[[ PROVIDED INFORMATION open ]]

Lemma closed_active_current i b :
  attempts d' !! i = Some b ->
  (a_active b = true -> exists x, runs d' !! a_runId b = Some x /\ r_attempt x = a_ordinal b /\ r_status x = R_running)
  /\ forall x, runs d' !! a_runId b = Some x -> r_attempt x = a_ordinal b ->
     if a_active b then r_status x = R_running else a_status b = of_run_status (r_status x).
Proof.
  destruct (cl_closed Hcl) as (C1 & C2 & C3 & C4), (cl_same Hcl) as (S1 & S2 & S3).
  destruct (cl_projected Hcl) as (P1 & P2 & P3 & P4).
  intros [[-> ->]|[Hi Hb]]%closed_attempt_inv.
  - rewrite C1. split; [done|]. rewrite S2, S3.
    intros x [[_ ->]|[Hne _]]%closed_run_inv _; [congruence|done].
  - assert (i = a_id b) as -> by (symmetry; by apply (con_attempt Hcon)).
    assert (Hrun : r_attempt r = a_ordinal b -> a_runId b <> a_runId a).
    { intros E. apply closed_other_run; [done|done|]. rewrite <- E. exact (cl_current Hcl). }
    split.
    + intros Hact. destruct (con_active Hcon _ _ Hb Hact) as (x & X1 & X2 & X3). exists x.
      rewrite (cl_runs Hcl). rewrite lookup_insert_ne; [auto|]. intros E.
      apply Hrun; [|done]. rewrite <- E, (cl_run Hcl) in X1. congruence.
    + intros x [[E ->]|[_ Hx]]%closed_run_inv Ho; [|exact (con_current Hcon _ _ x Hb Hx Ho)].
      exfalso. apply Hrun; [congruence|done].
Qed.

Lemma closed_candidates_owned i x :
  candidates d' !! i = Some x ->
  (c_status x = C_proposed ->
     exists b, attempts d' !! c_attemptId x = Some b /\ a_status b = A_settling /\ a_version b = c_attemptVersion x)
  /\ (c_status x = C_accepted -> exists b, attempts d' !! c_attemptId x = Some b /\ a_status b = A_completed).
Proof.
  destruct (cl_closed Hcl) as (_ & C2 & _ & _). destruct closed_not_settled as [N1 _].
  intros (c & Hc & _ & -> & -> & Hst)%closed_candidate_inv.
  rewrite (cl_attempts Hcl). destruct Hst as [[-> E]|[-> Hst]].
  - rewrite E. unfold verdict. case_bool_decide as Hs; split; try done. intros _. exists a'.
    by rewrite lookup_insert_eq, C2.
  - split; intros Hs.
    + destruct (con_proposed Hcon _ _ Hc Hs) as (b & Hb & ?). exists b. rewrite lookup_insert_ne; [done|].
      intros E. by apply Hst.
    + destruct (con_accepted Hcon _ _ Hc Hs) as (b & Hb & ?). exists b. rewrite lookup_insert_ne; [done|].
      intros E. rewrite <- E, (cl_attempt Hcl) in Hb. by simplify_eq.
Qed.

Lemma closed_events i n : is_Some (events d' !! (i, n)) -> is_Some (runs d' !! i).
Proof.
  rewrite (cl_events Hcl), (cl_runs Hcl). destruct (decide (i = a_runId a)) as [->|Hi].
  - rewrite lookup_insert_eq. eauto.
  - rewrite append_rows_other, lookup_insert_ne by done. apply (con_event Hcon).
Qed.

Lemma closed_names i b : attempts d' !! i = Some b ->
  i = attempt_id (a_runId b) (a_ordinal b) /\ exists x, runs d' !! a_runId b = Some x /\ (a_ordinal b <= r_attempt x)%Z.
Proof.
  destruct (cl_same Hcl) as (S1 & S2 & S3), (cl_projected Hcl) as (_ & P2 & _).
  assert (Hrun : forall y, runs d !! a_runId y = Some r \/ a_runId y <> a_runId a ->
    forall x, runs d !! a_runId y = Some x -> (a_ordinal y <= r_attempt x)%Z ->
    exists x, runs d' !! a_runId y = Some x /\ (a_ordinal y <= r_attempt x)%Z).
  { intros y Hy x Hx Hle. rewrite (cl_runs Hcl). destruct (decide (a_runId a = a_runId y)) as [E|E].
    - exists r'. rewrite E, lookup_insert_eq, P2. split; [done|]. destruct Hy as [Hy|]; congruence.
    - exists x. by rewrite lookup_insert_ne. }
  intros [[-> ->]|[Hi Hb]]%closed_attempt_inv.
  - rewrite S2, S3. split; [exact (con_named Hcon _ _ (cl_attempt Hcl))|].
    destruct (con_ordinal Hcon _ _ (cl_attempt Hcl)) as (x & Hx & Hle).
    apply (Hrun a) with x; auto. left. exact (cl_run Hcl).
  - split; [exact (con_named Hcon _ _ Hb)|]. destruct (con_ordinal Hcon _ _ Hb) as (x & Hx & Hle).
    apply (Hrun b) with x; auto. destruct (decide (a_runId b = a_runId a)) as [E|]; [left|by right].
    rewrite E. exact (cl_run Hcl).
Qed.

Lemma closed_has_current i x : runs d' !! i = Some x ->
  exists b, attempts d' !! attempt_id i (r_attempt x) = Some b /\ a_runId b = i /\ a_ordinal b = r_attempt x.
Proof.
  destruct (cl_same Hcl) as (S1 & S2 & S3), (cl_projected Hcl) as (_ & P2 & _). intros Hx.
  assert (Hy : exists y, runs d !! i = Some y /\ r_attempt y = r_attempt x).
  { apply closed_run_inv in Hx as [[-> ->]|[_ Hx]]; [|eauto]. exists r. split; [exact (cl_run Hcl)|done]. }
  destruct Hy as (y & Hy & <-). destruct (con_has_current Hcon _ _ Hy) as (b & Hb & B1 & B2).
  rewrite (cl_attempts Hcl). destruct (decide (a_id a = attempt_id i (r_attempt y))) as [E|E].
  - rewrite <- E, (cl_attempt Hcl) in Hb. injection Hb as <-. exists a'. rewrite <- E, lookup_insert_eq. split; [done|].
    split; congruence.
  - exists b. by rewrite lookup_insert_ne.
Qed.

[[ PROVIDED INFORMATION closed ]]

## TO DO
Your task for the entries above: copy exactly the span starting with the line with "destruct (con_proposed Hcon" and going on through the line with "intros E. rewrite", both lines included, and nothing else.

## SOLUTION TO THIS EXERCISE
    + destruct (con_proposed Hcon _ _ Hc Hs) as (b & Hb & ?). exists b. rewrite lookup_insert_ne; [done|].
      intros E. by apply Hst.
    + destruct (con_accepted Hcon _ _ Hc Hs) as (b & Hb & ?). exists b. rewrite lookup_insert_ne; [done|].
      intros E. rewrite <- E, (cl_attempt Hcl) in Hb. by simplify_eq.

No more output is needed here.